The common good property held by local authorities today originates in the common good of a burgh, a concept which has existed for more than 500 years, as the following extract (still in force) from the Common Good Act, 1491, demonstrates.

Item it is statut and ordinit that the commoune gud of all our souerane lordis burrowis within the realme be obseruit and kepit to the commoune gude of the toune and to be spendit in commoune And necessare thingis of the burght be the avise of the consale of the toune for the tyme and dekkynnis of craftis quhare thai ar.. (Common Good Act 1491, s. 1)

Burghs were the unit of local government of most established urban communities in Scotland for almost a thousand years, until a local government reorganisation which came into effect in 1975. Burghs may have originated in many ways: as royal burghs, burghs of regality, burghs of barony, ‘police burghs’ – burghs established under a number of 19th century “Burgh Police Acts” (which is a misnomer, as those burghs had powers over many aspects of local government).

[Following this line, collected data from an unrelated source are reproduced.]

(* ===== verification/AdminWebHistory.v ===== *)
(** * AdminWebHistory: many requests at once

    The server handles requests concurrently: a history interleaves the calls
    of its requests in any way, and the critical sections among them, in that
    order, are steps of [AdminForms]. *)

From S2P Require Import Prelude GoStrings GoText Effects Io Http AccessDiag ProjectList Config PolicyEditor Recovery.
From S2P Require Import AdminPath AdminLog AdminAudit AdminAccess AdminForms AdminWebConfig AdminWeb AdminWebSpec.

#[local] Open Scope Z_scope.

(** A request's number, what its critical section read, the call and its
    answer. *)
Notation record := (nat * (Reading * event web_call))%type.

Definition of_request (i : nat) (h : list record) : list (event web_call) :=
  omap (fun x : record => if bool_decide (x.1 = i) then Some x.2.2 else None) h.

Definition form_event (x : event web_call) : option (event form_op) :=
  let 'existT c a := x in
  match c return answer c -> option (event form_op) with
  | inr (inr (WForm o)) => fun a => Some (ev o a)
  | _ => fun _ => None
  end a.

Definition form_ev (y : event form_op) : event web_call :=
  let 'existT o a := y in ev (inr (inr (WForm o)) : web_call) a.

Lemma form_event_Some x y : form_event x = Some y <-> x = form_ev y.
Proof.
  split; [|intros ->; by destruct y]. destruct x as [[|[|[o| | |]]] a]; try done. cbn. by intros [= <-].
Qed.

Definition sections (h : list record) : list (Reading * event form_op) :=
  omap (fun x : record => (fun y => (x.2.1, y)) <$> form_event x.2.2) h.

(** ** Counting over requests *)

Section Filter.
Context {A : Type} (P Q : A -> Prop) `{!forall x, Decision (P x)} `{!forall x, Decision (Q x)}.

Lemma filter_filter_le (l : list A) : (length (filter P (filter Q l)) <= length (filter P l))%nat.
Proof.
  induction l as [|y l IH]; [done|]. rewrite !filter_cons.
  repeat (case_decide; rewrite ?filter_cons); cbn [length]; try lia; contradiction.
Qed.

(** An element that satisfies [P] and not [Q] is lost. *)
Lemma filter_filter_lt (l : list A) x :
  x ∈ l -> P x -> ~ Q x -> (S (length (filter P (filter Q l))) <= length (filter P l))%nat.
Proof.
  intros Hx HP HQ. induction Hx as [x l|x y l Hx IH].
  - rewrite !filter_cons, (decide_False (P := Q x)), (decide_True (P := P x)) by done.
    cbn [length]. pose proof (filter_filter_le l). lia.
  - specialize (IH HP HQ). rewrite !filter_cons.
    repeat (case_decide; rewrite ?filter_cons); cbn [length]; try lia; contradiction.
Qed.
End Filter.

Section Count.
Context (P : event web_call -> Prop) `{!forall x, Decision (P x)}.

Lemma of_request_elem i h x : x ∈ of_request i h <-> exists rd, (i, (rd, x)) ∈ h.
Proof.
  unfold of_request. rewrite list_elem_of_omap. split.
  - intros ([j [rd y]] & Hin & Hy). case_bool_decide as Hj; [|done]. cbn in *. simplify_eq. by exists rd.
  - intros [rd Hin]. exists (i, (rd, x)). split; [done|]. cbn. by rewrite bool_decide_true.
Qed.

(** Different requests, each with an event that satisfies [P]. *)
Lemma requests_count ids (h : list record) :
  NoDup ids -> Forall (fun i => Exists P (of_request i h)) ids ->
  (length ids <= length (filter (fun x : record => P x.2.2) h))%nat.
Proof.
  revert h. induction ids as [|i ids IH]; intros h Hnd Hall; [cbn; lia|].
  apply NoDup_cons in Hnd as [Hi Hnd]. apply Forall_cons in Hall as [Hex Hall].
  specialize (IH (filter (fun x : record => x.1 <> i) h) Hnd). cbn [length].
  assert (Hsplit : (S (length (filter (fun x : record => P x.2.2) (filter (fun x : record => x.1 <> i) h)))
                    <= length (filter (fun x : record => P x.2.2) h))%nat).
  { apply Exists_exists in Hex as (x & Hx & HP). apply of_request_elem in Hx as [rd Hx].
    eapply filter_filter_lt; [exact Hx|exact HP|]. intros Hne. by apply Hne. }
  etrans; [|exact Hsplit]. apply le_n_S, IH. rewrite Forall_forall in Hall |- *.
  intros j Hj. specialize (Hall j Hj). rewrite Exists_exists in Hall |- *.
  destruct Hall as (x & Hx & HP). exists x. split; [|done].
  apply of_request_elem in Hx as [rd Hx]. apply of_request_elem. exists rd.
  apply list_elem_of_filter. split; [|done]. cbn. by intros ->.
Qed.
End Count.

(** ** What a review attaches to a form *)

Section Review.
Context (cfg : WebConfig) (unicode_print : Z -> bool) (Execute : pageData -> option string).

Notation reader_ev op a := (ev (inr (inr (WEditor "" op)) : web_call) a).

(** The change reviewed for a form, with what was read to review it: [current]
    is the project's detail, read before. *)
Inductive reviewed (form : Form) (current : ProjectDetail) : list (event web_call) -> policyChange -> Prop :=
| ReviewedCreate input projects name :
    validInput unicode_print input = true ->
    pi_Alias input = Header_Get form "alias" ->
    Forall (fun p => ps_Alias p <> pi_Alias input) projects -> name <> "" ->
    reviewed form current
      [ reader_ev OpListProjects (Ok projects);
        ev (inr (inr (WForm (FProjectName (pi_BWSProjectID input)))) : web_call) name ]
      (mkPolicyChange "create" (pi_Alias input) name input "" [] false)
| ReviewedMetadata input :
    validInput unicode_print input = true ->
    pi_Alias input = Header_Get form "alias" ->
    reviewed form current [] (mkPolicyChange "metadata" (pi_Alias input) "" input "" [] (differs current input))
| ReviewedMode mode :
    mode = ModeConfirm \/ mode = ModeAutomatic ->
    reviewed form current []
      (mkPolicyChange "mode" (Header_Get form "alias") "" zero_input mode []
         (String.eqb mode ModeAutomatic && negb (String.eqb (pd_Mode current) ModeAutomatic)))
| ReviewedAdd argv :
    argv = Values form "argv" -> (1 <= length argv <= 256)%nat ->
    valid_argv_from unicode_print true argv = true ->
    reviewed form current [] (mkPolicyChange "add" (Header_Get form "alias") "" zero_input "" argv true)
| ReviewedRemove argv :
    argv ∈ pd_Allow current ->
    reviewed form current [] (mkPolicyChange "remove" (Header_Get form "alias") "" zero_input "" argv false).

Lemma reply_if_Ok b r t x : behaves (reply_if b r) t (Ok x) -> b = false /\ t = [].
Proof. destruct b; [by intros [_ ?]|]. by intros [-> _]. Qed.

Lemma list_Ok r t ps :
  behaves (or_reply (reader OpListProjects) r) t (Ok ps) -> t = [reader_ev OpListProjects (Ok ps)].
Proof.
  intros (t1 & t2 & y & -> & (x & t' & -> & -> & ->) & [-> H])%(behaves_bind _ _ _ _).
  destruct x as [x|]; [|done]. by injection H as ->.
Qed.

Lemma get_Ok alias r t d :
  behaves (or_reply (reader (OpGetProject alias)) r) t (Ok d) -> t = [reader_ev (OpGetProject alias) (Ok d)].
Proof.
  intros (t1 & t2 & y & -> & (x & t' & -> & -> & ->) & [-> H])%(behaves_bind _ _ _ _).
  destruct x as [x|]; [|done]. by injection H as ->.
Qed.

Lemma revision_Ok r t rev :
  behaves (revision_now r) t (Ok rev) -> t = [ev (inr (inr WRevision) : web_call) (Ok rev)].
Proof.
  intros (t1 & t2 & y & -> & (x & t' & -> & -> & ->) & [-> H])%(behaves_bind _ _ _ _).
  destruct x as [x|]; [|done]. by injection H as ->.
Qed.

Lemma issue_Ok action rev target t token :
  behaves (issueForm action rev target) t (Ok token) ->
  t = [ev (inr (inr (WForm (FIssue action rev target))) : web_call) (Some token)].
Proof.
  intros (t1 & t2 & y & -> & (x & t' & -> & -> & ->) & [-> H])%(behaves_bind _ _ _ _).
  destruct x as [x|]; [|done]. by injection H as ->.
Qed.

Lemma and_then_Ok {A B} (m : web A) (f : A -> web B) t b :
  behaves (and_then m f) t (Ok b) -> exists t1 t2 a, t = t1 ++ t2 /\ behaves m t1 (Ok a) /\ behaves (f a) t2 (Ok b).
Proof. by intros [H|(e & _ & [=])]%behaves_and_then. Qed.

Lemma review_input_Ok form t input :
  behaves (review_input unicode_print form) t (Ok input) ->
  t = [] /\ validInput unicode_print input = true /\ pi_Alias input = Header_Get form "alias".
Proof.
  unfold review_input. intros (t1 & t2 & [] & -> & [_ ->]%reply_if_Ok & H)%and_then_Ok.
  apply and_then_Ok in H as (t3 & t4 & [] & -> & [Hv ->]%reply_if_Ok & [-> [= ->]]).
  by apply negb_false_iff in Hv.
Qed.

The history is interesting, but is only of relevance for this article because common good property can only exist today if it originated in the common good of one of those burghs. There is not, therefore, a ‘common good ‘ for areas of one of today’s local authorities which were not comprised within one of those burghs (although counties and burghs without a Common Good were empowered under the Local Government (Scotland) Act 1947 to set up fee funds from certain fees and commissions for similar purposes).

All those burghs were abolished as separate units of local government in 1975. Their common good funds were transferred to the successor local authorities, who took over the ownership and administration of the relevant areas containing those burghs.

Local government was again reorganised in 1996 by the Local Government etc. (Scotland) Act 1994. Under section 15(4) of that Act, common good property was once again transferred to successor authorities, who must administer that property having regard to the interests of the inhabitants of the area to which the common good related prior to 16th May 1975, or, in the case of the councils for Aberdeen, Dundee, Edinburgh and Glasgow, have regard to the interests of all the inhabitants of their areas.

It should be noted that the requirement is to “have regard to the interests of”, not “for the benefit of”, or some such wording, nor is there any requirement that any such property should for all time be administered in such a way that it is situated within that area.

Mention should also be made here of the fact that some community councils have been allowed to describe themselves as Royal Burghs eg Royal Burgh of Cupar Community Council. That does not give them any ownership or control over the common good of those former burghs – although they have certain rights to be consulted because of their status as community councils, as is explained later.

Until recently, the extent of common good property throughout Scotland was unknown. Many local authorities believed, or reported, that they had hardly any common good property at all. However, in the last decade or so, there has been a growing interest in common good property, and that has led to an awareness of the significant extent, and the value of, property held on the common good.

Since 2017 the extent of common good property has become more apparent because of s. 102 of the Community Empowerment (Scotland) Act 2015, which requires all local authorities to establish and maintain a public register of property held by the authority as part of the common good. From inspection of a number of those, it is obvious that the approach taken by different local authorities to what property should be regarded as common good varies.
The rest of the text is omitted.